Locus VI mapIntense competition has driven the costs of manufacturing solar photovoltaic (PV) cells and modules down sharply in just a few short years. That’s led downstream solar industry participants to focus on reducing solar’s ‘soft’ and balance-of-system costs. Some innovative solar energy sector participants see great promise in eking out and amassing small gains in efficiency — gains that can that collectively make a big difference to commercial and utility-scale PV system operators, as well as consumers.

Locus Energy, the developer of an enterprise-class, cloud-based software-as-a-service (SaaS) platform that’s said to provide operators unprecedented data collection, analytics and reporting capabilities, is offering just such a solution. On Oct. 22, Locus announced that Swinerton Renewable Energy will make use of its SolarNOC and PVIQ analytics suite to optimize the management of its portfolio of solar PV assets.

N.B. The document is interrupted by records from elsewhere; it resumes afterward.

(** * doc-agent: the workflow engine, embedded and verified

    A shallow embedding of [doc_agent/types.py], [doc_agent/steps/base.py],
    [doc_agent/steps/dummy.py], [doc_agent/steps/llm.py], [doc_agent/steps/__init__.py]
    and [doc_agent/workflowyaml.py].

    Conventions of the embedding:
    - a Python [str] is a [string] of bytes (its UTF-8 encoding); the reference
      pattern is pure ASCII, so searching and replacing on bytes agrees with
      searching and replacing on code points; where Python works on code
      points, in [str.strip] and in the iteration over a [str], the code
      points are read off the bytes;
    - a Python [dict] is an association list in insertion order, keys unique;
    - an [int] is a [Z]; a [float] is the bit pattern of its IEEE-754 binary64,
      and the conversions to and from floats are taken from the runtime;
    - the values of the embedding are the scalars: None, pydantic's undefined
      marker, booleans, integers, floats and strings.  A list or a mapping is
      no value, so a parameter, a context entry or a member of a JSON reply
      that holds one is outside of it; in particular a step is not given a
      [context] keyword that is a mapping, which a validated step cannot be
      given either (it is no declared input);
    - the LLM provider is part of the environment a call of [run] happens in:
      within one environment a request has one reply, and two calls of [run]
      may happen in two environments, whose providers reply differently;
    - mutable objects are threaded explicitly: a function returns the objects it
      may have mutated next to its outcome;
    - the [while True] loop of [fill_value] is given fuel, and running out of it
      is an outcome of its own, distinct from returning and from raising;
    - the wall-clock fields [started_at] and [finished_at] of the result records
      are left out. *)

From Stdlib Require Import String Ascii List ZArith Lia Bool Arith.
From Stdlib Require Import DecimalString.
Import ListNotations.
Open Scope list_scope.
Open Scope string_scope.

(* ================================================================== *)
(** * Strings *)

Definition is_space (c : ascii) : bool := Ascii.eqb c " "%char.

(** The class [[a-zA-Z0-9_]]. *)
Definition is_word (c : ascii) : bool :=
  let n := nat_of_ascii c in
  (((97 <=? n) && (n <=? 122)) || ((65 <=? n) && (n <=? 90))
   || ((48 <=? n) && (n <=? 57)) || (n =? 95))%nat.

(** What [str.isspace] accepts among ASCII characters. *)
Definition is_whitespace (c : ascii) : bool :=
  let n := nat_of_ascii c in
  (((9 <=? n) && (n <=? 13)) || ((28 <=? n) && (n <=? 32)))%nat.

Fixpoint all_chars (p : ascii -> bool) (s : string) : bool :=
  match s with
  | EmptyString => true
  | String c r => p c && all_chars p r
  end.

(** The longest prefix of [s] made of characters in [p], and the rest: what a
    greedy [[p]*] consumes. *)
Fixpoint span (p : ascii -> bool) (s : string) : string * string :=
  match s with
  | EmptyString => (EmptyString, EmptyString)
  | String c r =>
      if p c then let (a, b) := span p r in (String c a, b)
      else (EmptyString, s)
  end.

Fixpoint skip (n : nat) (s : string) : string :=
  match n, s with
  | O, _ => s
  | S k, EmptyString => EmptyString
  | S k, String _ r => skip k r
  end.
(** Document [id] of type [k] is not there for [d]: an update and a
    deletion answer 404 and leave [d] as it is, and so does the validation
    when the type is the receipts. *)
Definition answers_not_found (k : kind) (id : Z) (d : db) : Prop :=
  (forall b, router (update k id b) d = (d, Reply 404 (Error (noun k ++ " not found")))) /\
  router (remove k id) d = (d, Reply 404 (Error (noun k ++ " not found"))) /\
  (k = Receipts ->
   router (validation Receipts id) d = (d, Reply 404 (Error "Receipt not found"))).

(** The id and the code of a document created in [d]. *)
Definition created_id_code (k : kind) (d : db) : Z * string :=
  (next_id k d, document_code k (List.length (documents k d))).

Definition not_a_deletion (r : request) : Prop := req_method r <> DELETE.

(** No line of [rows] names product [p]. *)
Definition unnamed (rows : list item_row) (p : product) : Prop :=
  forall i, In i rows -> product_id i <> p_id p.

(** [store_P10] after three receipts without lines. *)
Definition store_after_deletion : db :=
  run [create Receipts (order "Acme" None []);
       create Receipts (order "Best" None []);
       create Receipts (order "Core" None [])] store_P10.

Leveraging public and proprietary data sets gleaned from satellites and on-site sensors, Locus is able to provide its users actionable data on the performance of PV systems at a much greater level of geographic resolution and analytic detail than has ever been possible — remotely or on-site. That, in turn, enables the company to identify and account for the factors that lead to divergences in forecast and actual performance of solar PV systems — whether distributed, commercial or of utility-scale — and take action to remedy them, Adrian De Luca, Locus Energy’s vice president of sales and marketing, explained to 3p in an interview.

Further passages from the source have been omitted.